● **EXERCISE OBJECTIVE**
Filter the entries for lines with the word "induction".

─── TASK INPUT ───

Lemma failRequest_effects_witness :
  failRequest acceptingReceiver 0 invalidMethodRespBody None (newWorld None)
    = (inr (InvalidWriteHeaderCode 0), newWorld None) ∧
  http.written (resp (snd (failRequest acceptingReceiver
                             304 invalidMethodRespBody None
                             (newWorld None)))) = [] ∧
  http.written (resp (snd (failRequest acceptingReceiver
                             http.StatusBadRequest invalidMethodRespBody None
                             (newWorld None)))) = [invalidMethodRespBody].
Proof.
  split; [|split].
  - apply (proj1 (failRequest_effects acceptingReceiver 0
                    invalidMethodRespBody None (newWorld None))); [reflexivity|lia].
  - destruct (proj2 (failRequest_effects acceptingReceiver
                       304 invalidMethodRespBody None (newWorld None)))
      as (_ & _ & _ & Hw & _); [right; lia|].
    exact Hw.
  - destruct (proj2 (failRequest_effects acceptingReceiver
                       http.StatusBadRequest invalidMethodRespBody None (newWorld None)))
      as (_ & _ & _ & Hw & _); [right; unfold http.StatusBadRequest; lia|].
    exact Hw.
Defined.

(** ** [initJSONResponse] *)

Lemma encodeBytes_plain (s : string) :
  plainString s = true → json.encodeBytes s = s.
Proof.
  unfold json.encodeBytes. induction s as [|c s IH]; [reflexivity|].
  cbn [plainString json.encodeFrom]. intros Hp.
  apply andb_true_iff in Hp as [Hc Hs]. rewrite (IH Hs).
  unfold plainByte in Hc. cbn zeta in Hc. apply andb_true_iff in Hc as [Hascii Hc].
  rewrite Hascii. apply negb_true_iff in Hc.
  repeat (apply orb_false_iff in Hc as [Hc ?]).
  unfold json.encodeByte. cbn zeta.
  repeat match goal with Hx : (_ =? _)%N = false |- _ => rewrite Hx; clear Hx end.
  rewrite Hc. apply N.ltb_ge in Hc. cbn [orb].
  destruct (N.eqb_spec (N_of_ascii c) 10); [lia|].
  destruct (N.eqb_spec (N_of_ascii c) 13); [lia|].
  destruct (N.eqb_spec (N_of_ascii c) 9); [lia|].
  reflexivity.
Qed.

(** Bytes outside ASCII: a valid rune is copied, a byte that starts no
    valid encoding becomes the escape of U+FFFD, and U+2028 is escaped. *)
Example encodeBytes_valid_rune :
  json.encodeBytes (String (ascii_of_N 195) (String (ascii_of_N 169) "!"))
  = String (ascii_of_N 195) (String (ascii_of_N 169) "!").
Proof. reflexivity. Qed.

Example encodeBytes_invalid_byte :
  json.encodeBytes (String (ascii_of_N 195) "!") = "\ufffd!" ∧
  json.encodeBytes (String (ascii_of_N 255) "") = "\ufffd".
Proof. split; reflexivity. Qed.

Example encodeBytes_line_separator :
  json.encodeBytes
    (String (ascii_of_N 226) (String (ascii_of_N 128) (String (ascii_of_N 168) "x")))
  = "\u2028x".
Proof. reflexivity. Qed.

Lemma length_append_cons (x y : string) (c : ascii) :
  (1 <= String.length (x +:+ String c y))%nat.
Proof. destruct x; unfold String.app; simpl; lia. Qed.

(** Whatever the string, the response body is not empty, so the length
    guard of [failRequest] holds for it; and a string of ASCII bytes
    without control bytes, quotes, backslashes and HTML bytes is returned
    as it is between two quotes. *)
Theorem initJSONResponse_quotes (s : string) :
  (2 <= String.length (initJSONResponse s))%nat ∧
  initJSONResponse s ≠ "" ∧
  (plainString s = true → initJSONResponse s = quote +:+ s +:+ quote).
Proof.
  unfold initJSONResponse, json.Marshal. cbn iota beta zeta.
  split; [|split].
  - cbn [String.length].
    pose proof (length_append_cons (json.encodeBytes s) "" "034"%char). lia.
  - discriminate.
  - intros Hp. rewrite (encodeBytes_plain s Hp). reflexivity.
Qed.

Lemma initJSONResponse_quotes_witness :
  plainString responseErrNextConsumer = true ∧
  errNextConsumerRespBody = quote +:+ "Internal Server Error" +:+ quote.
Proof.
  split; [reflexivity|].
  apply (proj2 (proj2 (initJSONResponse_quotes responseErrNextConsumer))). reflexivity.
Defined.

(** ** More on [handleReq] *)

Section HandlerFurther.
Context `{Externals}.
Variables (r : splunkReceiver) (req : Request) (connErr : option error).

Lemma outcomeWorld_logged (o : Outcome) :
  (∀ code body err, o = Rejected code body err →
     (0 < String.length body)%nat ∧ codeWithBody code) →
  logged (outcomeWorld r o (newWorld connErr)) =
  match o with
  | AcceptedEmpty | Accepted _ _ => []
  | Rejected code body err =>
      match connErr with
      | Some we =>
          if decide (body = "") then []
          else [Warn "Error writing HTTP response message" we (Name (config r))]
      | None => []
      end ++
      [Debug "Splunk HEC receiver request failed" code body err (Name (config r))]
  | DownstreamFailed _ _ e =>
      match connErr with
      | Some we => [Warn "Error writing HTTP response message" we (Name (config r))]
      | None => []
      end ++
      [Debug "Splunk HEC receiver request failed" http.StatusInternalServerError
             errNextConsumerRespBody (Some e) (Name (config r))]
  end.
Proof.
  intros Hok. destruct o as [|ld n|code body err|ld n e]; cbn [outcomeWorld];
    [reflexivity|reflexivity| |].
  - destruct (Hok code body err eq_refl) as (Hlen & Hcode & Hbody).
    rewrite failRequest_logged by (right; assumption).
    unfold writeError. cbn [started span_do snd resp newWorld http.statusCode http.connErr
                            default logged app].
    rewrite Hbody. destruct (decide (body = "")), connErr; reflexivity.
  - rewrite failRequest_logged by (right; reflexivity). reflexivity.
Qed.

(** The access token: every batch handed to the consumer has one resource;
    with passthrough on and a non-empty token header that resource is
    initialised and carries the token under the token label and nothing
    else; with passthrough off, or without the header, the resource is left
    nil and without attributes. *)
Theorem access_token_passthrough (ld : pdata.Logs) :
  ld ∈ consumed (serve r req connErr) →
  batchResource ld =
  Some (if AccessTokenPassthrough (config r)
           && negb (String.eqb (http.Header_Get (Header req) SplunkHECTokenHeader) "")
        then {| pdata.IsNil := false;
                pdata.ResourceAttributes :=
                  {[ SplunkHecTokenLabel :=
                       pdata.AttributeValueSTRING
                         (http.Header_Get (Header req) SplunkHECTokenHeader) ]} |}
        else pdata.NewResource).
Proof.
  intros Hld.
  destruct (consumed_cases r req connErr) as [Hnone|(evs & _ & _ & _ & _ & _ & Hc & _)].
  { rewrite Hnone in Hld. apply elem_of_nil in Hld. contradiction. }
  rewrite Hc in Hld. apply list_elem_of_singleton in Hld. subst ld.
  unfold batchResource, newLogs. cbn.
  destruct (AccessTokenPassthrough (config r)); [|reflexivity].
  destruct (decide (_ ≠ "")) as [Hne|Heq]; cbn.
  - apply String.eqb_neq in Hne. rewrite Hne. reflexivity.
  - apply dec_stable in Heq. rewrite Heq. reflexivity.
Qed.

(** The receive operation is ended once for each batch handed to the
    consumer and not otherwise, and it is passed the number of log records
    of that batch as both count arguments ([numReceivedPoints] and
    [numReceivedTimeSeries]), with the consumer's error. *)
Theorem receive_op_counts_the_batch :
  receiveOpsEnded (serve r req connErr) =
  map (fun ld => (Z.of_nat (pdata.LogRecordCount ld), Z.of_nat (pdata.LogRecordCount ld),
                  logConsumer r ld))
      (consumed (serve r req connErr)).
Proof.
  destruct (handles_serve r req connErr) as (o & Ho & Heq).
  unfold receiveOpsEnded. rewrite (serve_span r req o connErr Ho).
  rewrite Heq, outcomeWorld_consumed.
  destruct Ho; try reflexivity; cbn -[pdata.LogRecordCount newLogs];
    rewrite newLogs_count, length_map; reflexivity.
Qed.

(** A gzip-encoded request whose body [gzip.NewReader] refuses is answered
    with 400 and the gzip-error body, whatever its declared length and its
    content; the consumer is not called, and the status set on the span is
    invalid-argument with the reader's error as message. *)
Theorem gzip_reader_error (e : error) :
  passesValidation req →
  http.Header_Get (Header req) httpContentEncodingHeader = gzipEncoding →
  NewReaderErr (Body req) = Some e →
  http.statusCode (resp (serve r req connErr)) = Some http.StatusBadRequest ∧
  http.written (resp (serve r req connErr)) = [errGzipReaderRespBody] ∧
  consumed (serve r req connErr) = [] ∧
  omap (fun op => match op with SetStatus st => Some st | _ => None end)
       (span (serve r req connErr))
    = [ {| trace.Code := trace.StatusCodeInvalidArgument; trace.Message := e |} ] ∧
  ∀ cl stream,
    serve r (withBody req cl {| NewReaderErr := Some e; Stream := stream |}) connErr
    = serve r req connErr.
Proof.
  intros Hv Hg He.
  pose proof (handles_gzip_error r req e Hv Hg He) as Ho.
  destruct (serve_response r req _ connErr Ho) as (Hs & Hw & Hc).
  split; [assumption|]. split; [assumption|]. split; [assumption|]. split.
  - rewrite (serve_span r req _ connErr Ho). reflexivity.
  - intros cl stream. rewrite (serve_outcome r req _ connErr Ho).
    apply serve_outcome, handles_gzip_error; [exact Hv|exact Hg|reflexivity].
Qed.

───
─── TASK INPUT ───

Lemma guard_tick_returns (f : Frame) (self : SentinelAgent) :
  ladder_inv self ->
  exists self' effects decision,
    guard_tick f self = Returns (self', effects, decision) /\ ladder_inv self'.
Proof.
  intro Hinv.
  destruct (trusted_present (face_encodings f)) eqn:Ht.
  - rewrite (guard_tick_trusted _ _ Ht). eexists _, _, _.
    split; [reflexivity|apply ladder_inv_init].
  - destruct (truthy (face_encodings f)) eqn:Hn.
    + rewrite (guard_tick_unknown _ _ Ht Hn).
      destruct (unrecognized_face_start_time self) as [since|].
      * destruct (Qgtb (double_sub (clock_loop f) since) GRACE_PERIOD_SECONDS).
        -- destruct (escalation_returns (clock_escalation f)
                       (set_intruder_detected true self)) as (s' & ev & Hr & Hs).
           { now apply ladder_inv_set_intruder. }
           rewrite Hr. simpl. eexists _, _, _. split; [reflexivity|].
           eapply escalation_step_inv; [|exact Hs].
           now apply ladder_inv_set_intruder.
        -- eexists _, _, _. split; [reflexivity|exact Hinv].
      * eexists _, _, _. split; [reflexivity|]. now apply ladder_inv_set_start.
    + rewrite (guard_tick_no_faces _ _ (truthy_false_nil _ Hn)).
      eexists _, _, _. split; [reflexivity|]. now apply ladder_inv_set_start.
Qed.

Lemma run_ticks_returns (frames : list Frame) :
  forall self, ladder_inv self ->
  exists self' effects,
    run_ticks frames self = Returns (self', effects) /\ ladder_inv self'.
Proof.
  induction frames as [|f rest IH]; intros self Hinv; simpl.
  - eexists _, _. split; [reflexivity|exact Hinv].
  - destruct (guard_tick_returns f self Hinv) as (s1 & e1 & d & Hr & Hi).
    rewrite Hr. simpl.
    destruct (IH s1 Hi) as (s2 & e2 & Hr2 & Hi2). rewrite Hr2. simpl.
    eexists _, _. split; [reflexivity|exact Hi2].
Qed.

───
─── TASK INPUT ───

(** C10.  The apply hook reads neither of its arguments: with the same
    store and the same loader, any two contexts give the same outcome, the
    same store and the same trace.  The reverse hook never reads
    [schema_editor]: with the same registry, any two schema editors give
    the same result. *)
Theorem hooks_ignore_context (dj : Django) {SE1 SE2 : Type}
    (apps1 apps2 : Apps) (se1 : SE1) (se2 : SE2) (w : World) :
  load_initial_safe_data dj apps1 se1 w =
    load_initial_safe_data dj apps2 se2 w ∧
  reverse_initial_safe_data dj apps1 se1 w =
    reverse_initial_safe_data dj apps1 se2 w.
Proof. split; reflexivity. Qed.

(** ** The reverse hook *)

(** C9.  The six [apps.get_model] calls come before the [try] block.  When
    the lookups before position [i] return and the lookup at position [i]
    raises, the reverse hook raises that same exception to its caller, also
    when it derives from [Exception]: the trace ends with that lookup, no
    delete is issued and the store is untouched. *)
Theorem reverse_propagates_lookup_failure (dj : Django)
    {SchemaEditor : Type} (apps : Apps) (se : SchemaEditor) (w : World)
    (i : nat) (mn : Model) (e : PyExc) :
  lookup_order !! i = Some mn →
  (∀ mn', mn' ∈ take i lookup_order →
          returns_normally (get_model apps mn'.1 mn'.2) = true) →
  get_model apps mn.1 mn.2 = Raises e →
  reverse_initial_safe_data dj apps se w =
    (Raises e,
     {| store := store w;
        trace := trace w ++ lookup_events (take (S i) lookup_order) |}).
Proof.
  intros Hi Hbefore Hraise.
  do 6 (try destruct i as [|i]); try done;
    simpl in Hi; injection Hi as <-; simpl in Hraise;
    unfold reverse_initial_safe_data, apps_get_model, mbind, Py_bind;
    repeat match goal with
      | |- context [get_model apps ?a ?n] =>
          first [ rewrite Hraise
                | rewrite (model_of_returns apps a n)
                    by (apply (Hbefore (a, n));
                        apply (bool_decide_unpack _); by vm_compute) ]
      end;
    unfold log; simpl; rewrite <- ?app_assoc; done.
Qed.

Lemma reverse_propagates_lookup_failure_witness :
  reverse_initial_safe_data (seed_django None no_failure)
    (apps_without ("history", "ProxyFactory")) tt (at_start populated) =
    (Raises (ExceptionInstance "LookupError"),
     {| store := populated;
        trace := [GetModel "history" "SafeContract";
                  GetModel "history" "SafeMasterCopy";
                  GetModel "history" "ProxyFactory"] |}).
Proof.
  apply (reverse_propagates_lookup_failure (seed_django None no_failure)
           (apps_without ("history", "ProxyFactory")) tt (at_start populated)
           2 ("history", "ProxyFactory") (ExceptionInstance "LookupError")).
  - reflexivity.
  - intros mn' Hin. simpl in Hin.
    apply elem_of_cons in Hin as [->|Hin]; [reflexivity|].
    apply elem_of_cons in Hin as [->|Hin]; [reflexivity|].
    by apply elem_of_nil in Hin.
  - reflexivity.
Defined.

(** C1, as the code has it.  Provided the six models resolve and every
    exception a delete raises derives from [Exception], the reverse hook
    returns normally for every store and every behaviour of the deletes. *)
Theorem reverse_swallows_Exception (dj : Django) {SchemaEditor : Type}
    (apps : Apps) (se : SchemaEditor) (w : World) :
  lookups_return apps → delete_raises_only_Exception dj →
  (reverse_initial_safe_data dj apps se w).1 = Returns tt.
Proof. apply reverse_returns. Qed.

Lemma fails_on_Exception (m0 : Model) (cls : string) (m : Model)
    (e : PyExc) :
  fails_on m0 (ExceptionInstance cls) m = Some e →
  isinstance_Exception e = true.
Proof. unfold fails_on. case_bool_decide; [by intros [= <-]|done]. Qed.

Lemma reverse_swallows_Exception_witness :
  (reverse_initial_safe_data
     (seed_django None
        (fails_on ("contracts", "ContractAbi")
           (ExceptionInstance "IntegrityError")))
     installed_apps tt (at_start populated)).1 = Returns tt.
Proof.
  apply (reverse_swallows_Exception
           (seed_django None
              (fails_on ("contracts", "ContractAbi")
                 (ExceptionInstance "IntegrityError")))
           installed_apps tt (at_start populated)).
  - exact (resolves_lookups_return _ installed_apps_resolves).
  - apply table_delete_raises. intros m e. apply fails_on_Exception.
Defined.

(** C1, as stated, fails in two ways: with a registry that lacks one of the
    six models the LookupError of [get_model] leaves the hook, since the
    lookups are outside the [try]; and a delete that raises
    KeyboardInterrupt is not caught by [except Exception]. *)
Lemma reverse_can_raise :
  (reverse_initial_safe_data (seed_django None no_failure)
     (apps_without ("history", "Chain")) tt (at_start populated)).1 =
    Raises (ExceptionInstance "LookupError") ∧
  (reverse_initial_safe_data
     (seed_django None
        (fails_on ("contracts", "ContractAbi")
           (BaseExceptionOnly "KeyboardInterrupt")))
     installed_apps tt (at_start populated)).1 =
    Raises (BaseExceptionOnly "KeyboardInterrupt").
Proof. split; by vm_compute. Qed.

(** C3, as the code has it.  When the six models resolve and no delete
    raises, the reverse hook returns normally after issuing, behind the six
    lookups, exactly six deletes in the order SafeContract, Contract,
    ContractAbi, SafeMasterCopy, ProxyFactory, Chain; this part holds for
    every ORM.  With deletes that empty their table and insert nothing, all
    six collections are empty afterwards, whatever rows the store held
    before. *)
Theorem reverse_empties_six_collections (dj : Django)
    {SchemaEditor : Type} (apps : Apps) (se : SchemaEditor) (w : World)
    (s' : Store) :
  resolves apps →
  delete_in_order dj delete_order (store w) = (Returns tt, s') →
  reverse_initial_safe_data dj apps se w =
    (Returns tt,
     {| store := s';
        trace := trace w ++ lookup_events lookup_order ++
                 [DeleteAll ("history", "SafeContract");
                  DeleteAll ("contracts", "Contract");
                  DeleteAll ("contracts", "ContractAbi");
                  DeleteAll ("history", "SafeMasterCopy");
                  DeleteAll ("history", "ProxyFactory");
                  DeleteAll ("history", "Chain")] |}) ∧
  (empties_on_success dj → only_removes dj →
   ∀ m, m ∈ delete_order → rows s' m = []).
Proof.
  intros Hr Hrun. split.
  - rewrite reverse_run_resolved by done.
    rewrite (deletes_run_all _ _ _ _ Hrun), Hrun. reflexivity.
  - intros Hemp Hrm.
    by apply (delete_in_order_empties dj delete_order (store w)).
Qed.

───

● **TASK OUTPUT**
  unfold json.encodeBytes. induction s as [|c s IH]; [reflexivity|].
  induction frames as [|f rest IH]; intros self Hinv; simpl.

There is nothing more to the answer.